Segundo Kreutz, estudos independentes revelaram uma forte correlação entre anticorpos detectados com a proteína S total e testes de neutralização, que são os ensaios que avaliam com mais eficácia a imunidade ao novo coronavírus. Esse é um ponto importante porque ainda há muita incerteza acerca da duração da imunidade adquirida por quem já contraiu a doença.
O ensaio da Imunobiotech também é capaz de identificar tanto os epitopos lineares, que são mais facilmente detectáveis, quanto os chamados epitopos conformacionais, que só estão presentes na estrutura terciária ou tridimensional da proteína e são mais difíceis de ser flagrados – epitopo é a região do antígeno à qual o anticorpo se liga. “Numa resposta imune a vírus ou bactérias, os dois tipos são importantes. Não detectar a resposta a epitopos conformacionais, que é o que ocorre com a maioria dos testes disponíveis, pode limitar a capacidade de detecção de anticorpos contra o novo coronavírus”, pondera Kreutz.

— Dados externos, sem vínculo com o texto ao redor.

Local Open Scope string_scope.
Local Open Scope Z_scope.

Inductive MonthDay :=
| MDay (d : Z)
| MLast.

Inductive Schedule :=
| Interval (seconds : Z)
| Daily (time : NaiveTime)
| Weekdays (days : list Weekday) (time : NaiveTime)
| Monthly (ordinals : list MonthDay) (time : NaiveTime)
| Once (at_ : instant)
| Disabled.

Inductive ScheduleError :=
| InvalidInterval (msg : string)
| InvalidTime (msg : string)
| InvalidDatetime (msg : string).

(** [ast_weekday_to_chrono] *)
Definition ast_weekday_to_chrono (d : AstWeekday.t) : Weekday :=
  match d with
  | AstWeekday.Monday => Mon | AstWeekday.Tuesday => Tue | AstWeekday.Wednesday => Wed
  | AstWeekday.Thursday => Thu | AstWeekday.Friday => Fri | AstWeekday.Saturday => Sat
  | AstWeekday.Sunday => Sun
  end.

(** [add_months]: [month] is 1-based, the arithmetic is on [u32]. *)
Definition add_months (y m offset : Z) : Z * Z :=
  let total := (m - 1) + offset in
  (y + total / 12, total mod 12 + 1).

(** [Iterator::min] *)
Fixpoint list_min (l : list Z) : option Z :=
  match l with
  | [] => None
  | x :: l => match list_min l with Some y => Some (Z.min x y) | None => Some x end
  end.

Section Schedules.
  Context `{C : Chrono}.

(** [parse_datetime] *)
Definition parse_datetime (s : string) : result instant ScheduleError :=
  match parse_from_rfc3339 s with
  | Some dt => Ok dt
  | None => match parse_naive_datetime s with
            | Some dt => Ok dt   (** [Utc.from_utc_datetime] *)
            | None => Err (InvalidDatetime s)
            end
  end.

(** The [NaiveTime::from_hms_opt(..).ok_or_else(..)] of [Schedule::from_ast]. *)
Definition time_from_ast (t : TimeValue) : result NaiveTime ScheduleError :=
  ok_or (from_hm_opt (tv_hour t) (tv_minute t))
        (InvalidTime (show_uint (tv_hour t) +:+ ":" +:+ show_uint (tv_minute t))).

(** [Schedule::from_ast] *)
Definition from_ast (kind : ScheduleKind) : result Schedule ScheduleError :=
  match kind with
  | KInterval count unit =>
      let secs := match unit with
                  | Seconds => count
                  | Minutes => count * 60
                  | Hours => count * 3600
                  end in
      if secs =? 0 then Err (InvalidInterval "interval must be > 0")
      else Ok (Interval secs)
  | KDaily time => res_bind (time_from_ast time) (fun t => Ok (Daily t))
  | KWeekdays ds time =>
      res_bind (time_from_ast time) (fun t => Ok (Weekdays (map ast_weekday_to_chrono ds) t))
  | KMonthly ords time =>
      let month_days := map (fun o => match o with
                                      | OrdDay d => MDay d
                                      | OrdLast => MLast
                                      end) ords in
      res_bind (time_from_ast time) (fun t => Ok (Monthly month_days t))
  | KOnce at_ => res_bind (parse_datetime (sv_value at_)) (fun dt => Ok (Once dt))
  | KDisabled => Ok Disabled
  end.

(** The forward search of [resolve_local] through a spring-forward gap:
    minutes [add_min], [add_min + 1], ... until [fuel] runs out. *)
Fixpoint resolve_gap (tz : Tz) (naive : NaiveDateTime) (fuel : nat) (add_min : Z)
    : option instant :=
  match fuel with
  | O => None
  | S fuel' =>
      match from_local_datetime tz (naive + minutes add_min) with
      | MSingle u | MAmbiguous u _ => Some u
      | MNone => resolve_gap tz naive fuel' (add_min + 1)
      end
  end.

(** [resolve_local] *)
Definition resolve_local (tz : Tz) (naive : NaiveDateTime) : option instant :=
  match from_local_datetime tz naive with
  | MSingle u => Some u
  | MAmbiguous earliest _ => Some earliest
  | MNone => resolve_gap tz naive 180 1
  end.

(** [resolve_local_at_or_after] *)
Definition resolve_local_at_or_after (tz : Tz) (naive : NaiveDateTime) (floor : instant)
    : option instant :=
  match from_local_datetime tz naive with
  | MAmbiguous earliest latest => Some (if floor <=? earliest then earliest else latest)
  | _ => resolve_local tz naive
  end.

(** [last_day_of_month]. The two [unwrap]s cannot fail for a month of chrono's
    range ([last_day_of_month_spec]); outside it the model answers 0. *)
Definition last_day_of_month (y m : Z) : Z :=
  let '(ny, nm) := if m =? 12 then (y + 1, 1) else (y, m + 1) in
  match from_ymd_opt ny nm 1 with
  | Some first => day (first - 1)
  | None => 0
  end.

(** The loop of the [Weekdays] arm: days [offset], [offset + 1], ... of the
    eight searched. *)
Fixpoint weekdays_scan (tz : Tz) (ds : list Weekday) (time : NaiveTime) (today : NaiveDate)
    (after : instant) (fuel : nat) (offset : Z) : option instant :=
  match fuel with
  | O => None
  | S fuel' =>
      let date := today + offset in
      let next := weekdays_scan tz ds time today after fuel' (offset + 1) in
      if bool_decide (weekday date ∈ ds)
      then match resolve_local tz (and_time date time) with
           | Some candidate => if after <? candidate then Some candidate else next
           | None => next
           end
      else next
  end.

(** One ordinal of the [Monthly] arm in a given month. *)
Definition monthly_candidate (tz : Tz) (time : NaiveTime) (y m : Z) (o : MonthDay)
    : option instant :=
  let d := match o with MDay d => d | MLast => last_day_of_month y m end in
  date ← from_ymd_opt y m d;
  resolve_local tz (and_time date time).

(** The candidates of one month that lie after [after], in declaration order. *)
Definition monthly_candidates (tz : Tz) (ords : list MonthDay) (time : NaiveTime)
    (y m : Z) (after : instant) : list instant :=
  filter (fun c => after < c) (omap (monthly_candidate tz time y m) ords).

(** The loop of the [Monthly] arm over [month_offset]. *)
Fixpoint monthly_scan (tz : Tz) (ords : list MonthDay) (time : NaiveTime) (today : NaiveDate)
    (after : instant) (fuel : nat) (offset : Z) : option instant :=
  match fuel with
  | O => None
  | S fuel' =>
      let '(y, m) := add_months (year today) (month today) offset in
      match list_min (monthly_candidates tz ords time y m after) with
      | Some earliest => Some earliest
      | None => monthly_scan tz ords time today after fuel' (offset + 1)
      end
  end.

(** [Schedule::next_fire_after] *)
Definition next_fire_after (s : Schedule) (after : instant) (tz : Tz) : option instant :=
  match s with
  | Disabled => None
  | Interval secs => Some (after + seconds (wrap_i64 secs))
  | Daily time =>
      let today := date_of (local_of tz after) in
      let tomorrow := resolve_local tz (and_time (today + 1) time) in
      match resolve_local tz (and_time today time) with
      | Some candidate => if after <? candidate then Some candidate else tomorrow
      | None => tomorrow
      end
  | Weekdays ds time =>
      weekdays_scan tz ds time (date_of (local_of tz after)) after 8 0
  | Monthly ords time =>
      monthly_scan tz ords time (date_of (local_of tz after)) after 3 0
  | Once at_ => if after <? at_ then Some at_ else None
  end.
(* ===== verification/TriggerMachine.v ===== *)
(** * The trigger over time

    Runs of the trigger state machine: which states are reachable, what a run
    of scheduler ticks fires, how an interval keeps its phase, how a pending
    fire survives a reload, and how missed fires are replayed after a
    restart. *)

From S2P Require Import Prelude RustStr Chrono Ast CalendarArgs DaySets Schedule Calendar.
From S2P Require Import Trigger TriggerSearch.

Local Open Scope Z_scope.

(** ** The search depends on the configuration only *)

Section Config.
  Context `{C : Chrono}.

Definition same_config (t t' : Trigger) : Prop :=
  schedule t = schedule t' /\ timezone t = timezone t'
  /\ calendar t = calendar t' /\ window t = window t'.

Lemma gate_allows_config t t' at_ : same_config t t' -> gate_allows t at_ = gate_allows t' at_.
Proof. intros (_ & Hz & Hc & Hw). unfold gate_allows. by rewrite Hz, Hc, Hw. Qed.

Lemma gate_rounds_config t t' h fuel from :
  same_config t t' -> gate_rounds t h fuel from = gate_rounds t' h fuel from.
Proof.
  intros (_ & Hz & Hc & Hw). revert from.
  induction fuel as [|fuel IH]; intros from; cbn [gate_rounds]; [done|].
  rewrite Hz, Hc, Hw. case_if; [done|].
  apply option_bind_ext_fun; intros c. apply option_bind_ext_fun; intros w.
  cbv zeta. case_if; [done|apply IH].
Qed.

Lemma gate_jumps_config t t' fuel c :
  same_config t t' -> gate_jumps t fuel c = gate_jumps t' fuel c.
Proof.
  intros Hcfg. revert c. induction fuel as [|fuel IH]; intros c; cbn [gate_jumps]; [done|].
  rewrite (gate_allows_config _ _ _ Hcfg). unfold next_gate_open.
  rewrite (gate_rounds_config _ _ _ _ _ Hcfg).
  destruct Hcfg as (Hs & Hz & _). rewrite Hs, Hz. case_if; [done|].
  apply option_bind_ext_fun; intros o. apply option_bind_ext_fun; intros c'. apply IH.
Qed.
(** [retry_config_to_policy] *)
Definition retry_config_to_policy (cfg : RetryConfig) : RetryPolicy :=
  let with_strategy s :=
    {| strategy := s; max_attempts := rcf_max_attempts cfg;
       jitter := f64_clamp01 (default f64_zero (rcf_jitter cfg)) |} in
  if String.eqb (rcf_strategy cfg) "exponential" then
    with_strategy (Exponential (duration_or (rcf_base cfg) (dur_secs 2))
                               (duration_or (rcf_cap cfg) (dur_secs 30)))
  else if String.eqb (rcf_strategy cfg) "linear" then
    with_strategy (Linear (duration_or (rcf_base cfg) (dur_secs 2))
                          (duration_or (rcf_step cfg) (dur_secs 5))
                          (duration_or (rcf_cap cfg) (dur_secs (24 * 3600))))
  else if String.eqb (rcf_strategy cfg) "fixed" then
    with_strategy (FixedDelay (duration_or (rcf_delay cfg) (dur_secs 5)))
  else if String.eqb (rcf_strategy cfg) "none" then retry_none
  else with_strategy (Exponential (dur_secs 2) (dur_secs 30)).

(** [timeout_to_policy] *)
Definition timeout_to_policy (timeout_str : option string) : TimeoutPolicy :=
  default timeout_default (s ← timeout_str; timeout_parse s).

(** [dead_letter_to_policy] *)
Definition dead_letter_to_policy (cfg : DeadLetterConfig) : DeadLetterPolicy :=
  if negb (dlc_enabled cfg) then dead_letter_disabled
  else
    let policy := dead_letter_default in
    let policy := match dlc_retention cfg with
                  | Some r => with_retention policy r | None => policy end in
    let policy := match dlc_operator_hint cfg with
                  | Some h => with_hint policy h | None => policy end in
    match dlc_replay_max_age cfg with
    | Some a => with_replay_max_age policy a
    | None => policy
    end.
(* ===== verification/StoreCalls.v ===== *)
(** * Store calls

    The store as the server uses it: the tables of [croniq-store], the calls
    of the traits in [croniq-store/src/traits.rs] as an inductive family
    indexed by the type of their answer, and the contract of each call. A call
    that succeeds has exactly the effect of its [post]; a call that reports an
    error has changed nothing, apart from the few that write before they read
    the row back ([residue]). Components run calls through the class [Store];
    the SQLite backend implements it. *)

From S2P Require Import Prelude RustStr Chrono Store.

Local Open Scope string_scope.
Local Open Scope Z_scope.

(** ** Rows ([models.rs]) *)

Record DeadLetter := {
  dl_id : string;
  dl_execution_id : string;
  dl_job_key : string;
  dl_fire_at : instant;
  dl_scheduled_for : instant;
  dl_attempt : Z;
  dl_error : string;
  dl_dead_reason : string;
  dl_metadata : gmap string string;
  dl_created_at : instant;
  dl_expires_at : option instant
}.

Record JobDefinition := {
  jd_job_key : string;
  jd_description : option string;
  jd_assigned_runner_id : option string;
  jd_is_active : bool;
  jd_metadata : gmap string string;
  jd_created_at : instant;
  jd_updated_at : instant;
  jd_timeout : option string;
  jd_max_retries : option Z;
  jd_dead_letter_enabled : option bool;
  jd_dead_letter_retention : option string;
  jd_dead_letter_operator_hint : option string;
  jd_dead_letter_replay_max_age : option string;
  jd_tags : list string
}.

Record ExecutionLogEntry := {
  le_id : string;
  le_execution_id : string;
  le_timestamp : instant;
  le_level : string;
  le_message : string;
  le_fields : gmap string string;
  le_seq : Z
}.

Record AuditEvent := {
  ae_event_id : string;
  ae_actor_type : string;
  ae_actor_id : option string;
  ae_action : string;
  ae_target_type : string;
  ae_target_id : option string;
  ae_diff_json : option string;
  ae_ip_address : option string;
  ae_user_agent : option string;
  ae_created_at : instant
}.

Inductive AlertDeliveryState := DDelivered | DFailed | DThrottled | DAcknowledged.
#[export] Instance AlertDeliveryState_eq_dec : EqDecision AlertDeliveryState.
Proof. solve_decision. Defined.
Inductive AlertDeliveryKind := KAlert | KRecovery.
#[export] Instance AlertDeliveryKind_eq_dec : EqDecision AlertDeliveryKind.
Proof. solve_decision. Defined.

Record AlertDelivery := {
  ad_delivery_id : string;
  ad_rule_name : string;
  ad_channel_name : string;
  ad_job_key : string;
  ad_execution_id : option string;
  ad_state : AlertDeliveryState;
  ad_error : option string;
  ad_fired_at : instant;
  ad_delivered_at : option instant;
  ad_kind : AlertDeliveryKind
}.

Record AlertRuleOverride := {
  ov_rule_name : string;
  ov_enabled : option bool;
  ov_snooze_until : option instant;
  ov_throttle_secs : option Z;
  ov_note : string;
  ov_set_by_user_id : string;
  ov_set_at : instant;
  ov_expires_at : option instant
}.

Record JobAlertAck := {
  ak_job_key : string;
  ak_note : string;
  ak_acked_by : string;
  ak_acked_by_name : string;
  ak_acked_at : instant;
  ak_expires_at : instant;
  ak_suppressed_count : Z;
  ak_last_execution_id : option string;
  ak_last_error : option string;
  ak_last_suppressed_at : option instant
}.

Record JobFailureStreak := {
  fs_job_key : string;
  fs_consecutive : Z;
  fs_since : instant;
  fs_last_execution_id : string;
  fs_last_error : string;
  fs_last_failed_at : instant
}.

(** [ExecutionState::as_str] and [parse] *)
Definition state_str (s : ExecutionState) : string :=
  match s with
  | EQueued => "queued" | EClaimed => "claimed" | ECompleted => "completed"
  | EFailed => "failed" | EDead => "dead" | ECancelled => "cancelled"
  end.

(** [concurrency_group_of] *)
Definition CONCURRENCY_GROUP_METADATA_KEY : string := "__concurrency_group".
Definition concurrency_group_of (e : Execution) : option string :=
  match ex_metadata e !! CONCURRENCY_GROUP_METADATA_KEY with
  | Some g => if String.eqb g "" then None else Some g
  | None => None
  end.

Record ExecutionFilter := {
  ef_job_key : option string;
  ef_job_key_contains : option string;
  ef_job_keys : option (list string);
  ef_states : list ExecutionState;
  ef_runner_id : option string;
  ef_since : option instant;
  ef_until : option instant;
  ef_until_id : option string;
  ef_limit : option Z
}.
Definition MAX_EXECUTIONS_LIMIT : Z := 100000.

Record DeadLetterFilter := { df_job_key : option string; df_limit : option Z }.
Definition MAX_PAGE_LIMIT : Z := 1000.

(** A row of [runner_identities]. *)
Record RunnerIdentity := { ri_owner_id : string; ri_bound_at : instant }.

(** ** Tables *)

Record Tables := MkTables {
  tb_states : gmap string JobState;
  tb_execs : gmap string Execution;
  tb_fires : gmap string JobRegisterFire;
  tb_dead : gmap string DeadLetter;
  tb_logs : list ExecutionLogEntry;
  tb_defs : gmap string JobDefinition;
  tb_audit : list AuditEvent;
  tb_streaks : gmap string JobFailureStreak;
  tb_acks : gmap string JobAlertAck;
  tb_overrides : gmap string AlertRuleOverride;
  tb_deliveries : gmap string AlertDelivery;
  tb_identities : gmap string RunnerIdentity
}.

Clonagem em células de mamífero
Outra particularidade do teste gaúcho relaciona-se ao seu processo produtivo. Para fazer um teste, os cientistas precisam clonar e produzir a proteína viral – ou antígeno – que terá a função de detectar a presença de anticorpos no sangue. Para isso, utilizam normalmente a bactéria Escherichia coli ou o fungo Saccharomyces cerevisiae. A proteína S, contudo, precisou ser clonada em células de mamíferos, em razão da complexidade de sua estrutura, um processo mais caro, difícil e menos produtivo.
“Por estar usando um antígeno clonado em células de mamífero, a Imunobiotech acredita que tem um antígeno mais representativo do real, capaz de medir com mais fidedignidade a resposta imune, já que, afinal, quem pega a infecção é a célula humana, e não Escherichia coli ou Saccharomyces cerevisiae”, afirma o médico infectologista Celso Granato, professor da Universidade Federal de São Paulo (Unifesp) e diretor clínico do Grupo Fleury.
Segundo Granato, apesar de, em tese, o ImunoScov19 ser um teste mais sensível, por utilizar um antígeno mais parecido com o antígeno real, a experiência do laboratório gaúcho ainda é relativamente limitada, pois no processo de desenvolvimento do ensaio foram testadas cerca de 1,5 mil amostras. “É um número pequeno. Mas torço para que eles estejam certos, pois, dessa forma, teríamos um teste sorológico sensível para a detecção do novo coronavírus.”